--- Excerpted records Enclosed Below ---

(** The frame's address, 0 when there is none. *)
Definition allocate_frame (h : kheap) : option (Z * kheap) :=
  let max_frames := total_memory h / FRAME_SIZE in
  '(addr, bm) ← frame_scan (frame_bitmap h) 1 (Z.to_nat (max_frames - 1));
  Some (addr, with_bitmap h bm).

Definition free_frame (h : kheap) (addr : Z) : option kheap :=
  bm ← clear_frame (frame_bitmap h) (addr / FRAME_SIZE); Some (with_bitmap h bm).

(** ** Initialization

    [kernel_end] is the address of the linker symbol [_kernel_end]. *)
Definition initialize_memory_system (kernel_end : Z) (h : kheap) : option kheap :=
  if total_memory h =? 0 then Some h else
  let heap_start := ALIGN_UP kernel_end 16 in
  let bitmap_size := ALIGN_UP ((total_memory h / FRAME_SIZE + 7) / 8) 16 in
  bm ← set_frame (replicate (Z.to_nat bitmap_size) 0) 0;
  let freelist_start := u32 (heap_start + bitmap_size) in
  let first := Mk_block (u32 (HEAP_END - freelist_start - BLOCK_SIZE)) true 0 in
  Some (Mk_kheap (<[freelist_start := first]> (blocks h)) freelist_start bm
                 (total_memory h) (heap_lock h)).

(** ** Allocation *)

(** The first-fit walk; 0 at the end of the list. *)
Fixpoint malloc_walk (fuel : nat) (m : gmap Z memory_block) (current size : Z) : option Z :=
  match fuel with
  | O => None
  | S fuel' =>
      if current =? 0 then Some 0 else
      b ← m !! current;
      if mb_free b && (size <=? mb_size b) then Some current
      else malloc_walk fuel' m (mb_next b) size
  end.

(** Marking a found block as used, splitting it if the rest can hold a header. *)
Definition malloc_take (m : gmap Z memory_block) (current size : Z)
  : option (gmap Z memory_block) :=
  b ← m !! current;
  if u32 (size + BLOCK_SIZE) <? mb_size b then
    let new_block := u32 (current + BLOCK_SIZE + size) in
    let rest := Mk_block (u32 (mb_size b - size - BLOCK_SIZE)) true (mb_next b) in
    Some (<[current := Mk_block size false new_block]> (<[new_block := rest]> m))
  else Some (<[current := Mk_block (mb_size b) false (mb_next b)]> m).
(** [vfs_mount] either fails and leaves the mount list, the registration table
    and the set of live file-system objects as they were (nothing leaks on any
    error path, and the driver's own error code is passed on), or succeeds with the
    new mount point in front of the list; unmounting that path then restores the
    mount list and destroys exactly the object created.  The driver's table has an
    [unmount] entry and its [mount] does not change the object's table pointer. *)
Theorem vfs_mount_unmount {W : Type} (ops_at : Z -> option (vfs_ops W))
    (malloc : W -> Z -> Z * W) (free : W -> Z -> W) (v : vfs_state W)
    (t p : buf) (drive o : Z) (tbl : vfs_ops W) (um : W -> Z -> vfs_filesystem -> Z * W) :
  regs_ok v -> nonul t -> nonul p -> (length p <= 255)%nat -> drive <> 0 ->
  find_registered (registered_filesystems v) (t ++ [0]) = Some (Some o) -> o <> 0 ->
  ops_at o = Some tbl -> op_unmount tbl = Some um ->
  (forall w a obj d, fs_ops (snd (fst (op_mount tbl w a obj d))) = fs_ops obj) ->
  fs_heap v !! fst (malloc (world v) sizeof_filesystem) = None ->
  exists code v1, vfs_mount ops_at malloc free v drive (Some (t ++ [0])) (Some (p ++ [0])) = Some (code, v1) /\
    if code =? VFS_OK then
      (exists m, mount_list v1 = m :: mount_list v /\ mpath m = p /\ terminated (m_path m) /\
         is_Some (fs_heap v1 !! m_fs m)) /\
      exists v2, vfs_unmount ops_at free v1 (Some (p ++ [0])) = Some (VFS_OK, v2) /\ same_tables v v2
    else same_tables v v1.
Proof.
  intros Hregs Ht Hp Hlp Hd Hfind Ho Htbl Hum Hkeep Hfresh. unfold vfs_mount.
  destruct (Z.eqb_spec drive 0); [done|]. rewrite Hfind. cbn [mbind option_bind].
  destruct (Z.eqb_spec o 0); [done|].
  destruct (malloc (world v) sizeof_filesystem) as [a w1] eqn:Ea. simpl in Hfresh.
  destruct (Z.eqb_spec a 0); [eexists _, _; split; [done|]; by split_and!|].
  destruct (copy_name_spec 31 t [] Ht) as (nm & -> & _). cbn [mbind option_bind]. rewrite Htbl. cbn [mbind option_bind].
  pose proof (Hkeep w1 a (Mk_fs nm drive o 0 0) drive) as Hk.
  destruct (op_mount tbl w1 a (Mk_fs nm drive o 0 0) drive) as [[res obj] w2]. simpl in Hk.
  destruct (Z.eqb_spec res VFS_OK) as [|Hres]; cbn [negb].
  2: { eexists res, _. split; [done|]. rewrite (proj2 (Z.eqb_neq _ _) Hres). by split_and!. }
  destruct (malloc w2 sizeof_mount) as [b w3].
  destruct (Z.eqb_spec b 0).
  { rewrite Hum. cbn [mbind option_bind]. destruct (um w3 a obj) as [? w4]. eexists _, _. split; [done|]. by split_and!. }
  destruct (copy_name_spec 255 p [] Hp) as (pm & -> & Htp & Hcp). cbn [mbind option_bind]. eexists _, _. split; [done|].
  rewrite take_ge in Hcp by lia. cbn [Z.eqb VFS_OK]. split.
  - exists (Mk_mount b pm a). split_and!; [done|exact Hcp|exact Htp|]. exists obj. apply lookup_insert_eq.
  - destruct Htp as (s & s' & Hs & Epm). rewrite Epm, cstr_app in Hcp by done. subst s.
    unfold vfs_unmount. cbn [mount_list unlink_mount m_path].
    destruct (strcmp_eq p p s' [] Hs Hp) as (z & Hz & Hz0). rewrite Epm, Hz. cbn [mbind option_bind].
    rewrite Hz0, bool_decide_true by done. cbn [mbind option_bind m_fs fs_heap]. rewrite lookup_insert_eq.
    cbn [mbind option_bind]. rewrite Hk, Htbl. cbn [mbind option_bind]. eexists. split; [done|].
    unfold same_tables; simpl. split_and!; [done..|]. by rewrite delete_insert_id.
Qed.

--- End of Enclosed Excerpted records ---

* **Exercise requirements**
Repeat each line of the data exactly, missing none.

* **Answer to the exercise**
(** The frame's address, 0 when there is none. *)
Definition allocate_frame (h : kheap) : option (Z * kheap) :=
  let max_frames := total_memory h / FRAME_SIZE in
  '(addr, bm) ← frame_scan (frame_bitmap h) 1 (Z.to_nat (max_frames - 1));
  Some (addr, with_bitmap h bm).

Definition free_frame (h : kheap) (addr : Z) : option kheap :=
  bm ← clear_frame (frame_bitmap h) (addr / FRAME_SIZE); Some (with_bitmap h bm).

(** ** Initialization

    [kernel_end] is the address of the linker symbol [_kernel_end]. *)
Definition initialize_memory_system (kernel_end : Z) (h : kheap) : option kheap :=
  if total_memory h =? 0 then Some h else
  let heap_start := ALIGN_UP kernel_end 16 in
  let bitmap_size := ALIGN_UP ((total_memory h / FRAME_SIZE + 7) / 8) 16 in
  bm ← set_frame (replicate (Z.to_nat bitmap_size) 0) 0;
  let freelist_start := u32 (heap_start + bitmap_size) in
  let first := Mk_block (u32 (HEAP_END - freelist_start - BLOCK_SIZE)) true 0 in
  Some (Mk_kheap (<[freelist_start := first]> (blocks h)) freelist_start bm
                 (total_memory h) (heap_lock h)).

(** ** Allocation *)

(** The first-fit walk; 0 at the end of the list. *)
Fixpoint malloc_walk (fuel : nat) (m : gmap Z memory_block) (current size : Z) : option Z :=
  match fuel with
  | O => None
  | S fuel' =>
      if current =? 0 then Some 0 else
      b ← m !! current;
      if mb_free b && (size <=? mb_size b) then Some current
      else malloc_walk fuel' m (mb_next b) size
  end.

(** Marking a found block as used, splitting it if the rest can hold a header. *)
Definition malloc_take (m : gmap Z memory_block) (current size : Z)
  : option (gmap Z memory_block) :=
  b ← m !! current;
  if u32 (size + BLOCK_SIZE) <? mb_size b then
    let new_block := u32 (current + BLOCK_SIZE + size) in
    let rest := Mk_block (u32 (mb_size b - size - BLOCK_SIZE)) true (mb_next b) in
    Some (<[current := Mk_block size false new_block]> (<[new_block := rest]> m))
  else Some (<[current := Mk_block (mb_size b) false (mb_next b)]> m).
(** [vfs_mount] either fails and leaves the mount list, the registration table
    and the set of live file-system objects as they were (nothing leaks on any
    error path, and the driver's own error code is passed on), or succeeds with the
    new mount point in front of the list; unmounting that path then restores the
    mount list and destroys exactly the object created.  The driver's table has an
    [unmount] entry and its [mount] does not change the object's table pointer. *)
Theorem vfs_mount_unmount {W : Type} (ops_at : Z -> option (vfs_ops W))
    (malloc : W -> Z -> Z * W) (free : W -> Z -> W) (v : vfs_state W)
    (t p : buf) (drive o : Z) (tbl : vfs_ops W) (um : W -> Z -> vfs_filesystem -> Z * W) :
  regs_ok v -> nonul t -> nonul p -> (length p <= 255)%nat -> drive <> 0 ->
  find_registered (registered_filesystems v) (t ++ [0]) = Some (Some o) -> o <> 0 ->
  ops_at o = Some tbl -> op_unmount tbl = Some um ->
  (forall w a obj d, fs_ops (snd (fst (op_mount tbl w a obj d))) = fs_ops obj) ->
  fs_heap v !! fst (malloc (world v) sizeof_filesystem) = None ->
  exists code v1, vfs_mount ops_at malloc free v drive (Some (t ++ [0])) (Some (p ++ [0])) = Some (code, v1) /\
    if code =? VFS_OK then
      (exists m, mount_list v1 = m :: mount_list v /\ mpath m = p /\ terminated (m_path m) /\
         is_Some (fs_heap v1 !! m_fs m)) /\
      exists v2, vfs_unmount ops_at free v1 (Some (p ++ [0])) = Some (VFS_OK, v2) /\ same_tables v v2
    else same_tables v v1.
Proof.
  intros Hregs Ht Hp Hlp Hd Hfind Ho Htbl Hum Hkeep Hfresh. unfold vfs_mount.
  destruct (Z.eqb_spec drive 0); [done|]. rewrite Hfind. cbn [mbind option_bind].
  destruct (Z.eqb_spec o 0); [done|].
  destruct (malloc (world v) sizeof_filesystem) as [a w1] eqn:Ea. simpl in Hfresh.
  destruct (Z.eqb_spec a 0); [eexists _, _; split; [done|]; by split_and!|].
  destruct (copy_name_spec 31 t [] Ht) as (nm & -> & _). cbn [mbind option_bind]. rewrite Htbl. cbn [mbind option_bind].
  pose proof (Hkeep w1 a (Mk_fs nm drive o 0 0) drive) as Hk.
  destruct (op_mount tbl w1 a (Mk_fs nm drive o 0 0) drive) as [[res obj] w2]. simpl in Hk.
  destruct (Z.eqb_spec res VFS_OK) as [|Hres]; cbn [negb].
  2: { eexists res, _. split; [done|]. rewrite (proj2 (Z.eqb_neq _ _) Hres). by split_and!. }
  destruct (malloc w2 sizeof_mount) as [b w3].
  destruct (Z.eqb_spec b 0).
  { rewrite Hum. cbn [mbind option_bind]. destruct (um w3 a obj) as [? w4]. eexists _, _. split; [done|]. by split_and!. }
  destruct (copy_name_spec 255 p [] Hp) as (pm & -> & Htp & Hcp). cbn [mbind option_bind]. eexists _, _. split; [done|].
  rewrite take_ge in Hcp by lia. cbn [Z.eqb VFS_OK]. split.
  - exists (Mk_mount b pm a). split_and!; [done|exact Hcp|exact Htp|]. exists obj. apply lookup_insert_eq.
  - destruct Htp as (s & s' & Hs & Epm). rewrite Epm, cstr_app in Hcp by done. subst s.
    unfold vfs_unmount. cbn [mount_list unlink_mount m_path].
    destruct (strcmp_eq p p s' [] Hs Hp) as (z & Hz & Hz0). rewrite Epm, Hz. cbn [mbind option_bind].
    rewrite Hz0, bool_decide_true by done. cbn [mbind option_bind m_fs fs_heap]. rewrite lookup_insert_eq.
    cbn [mbind option_bind]. rewrite Hk, Htbl. cbn [mbind option_bind]. eexists. split; [done|].
    unfold same_tables; simpl. split_and!; [done..|]. by rewrite delete_insert_id.
Qed.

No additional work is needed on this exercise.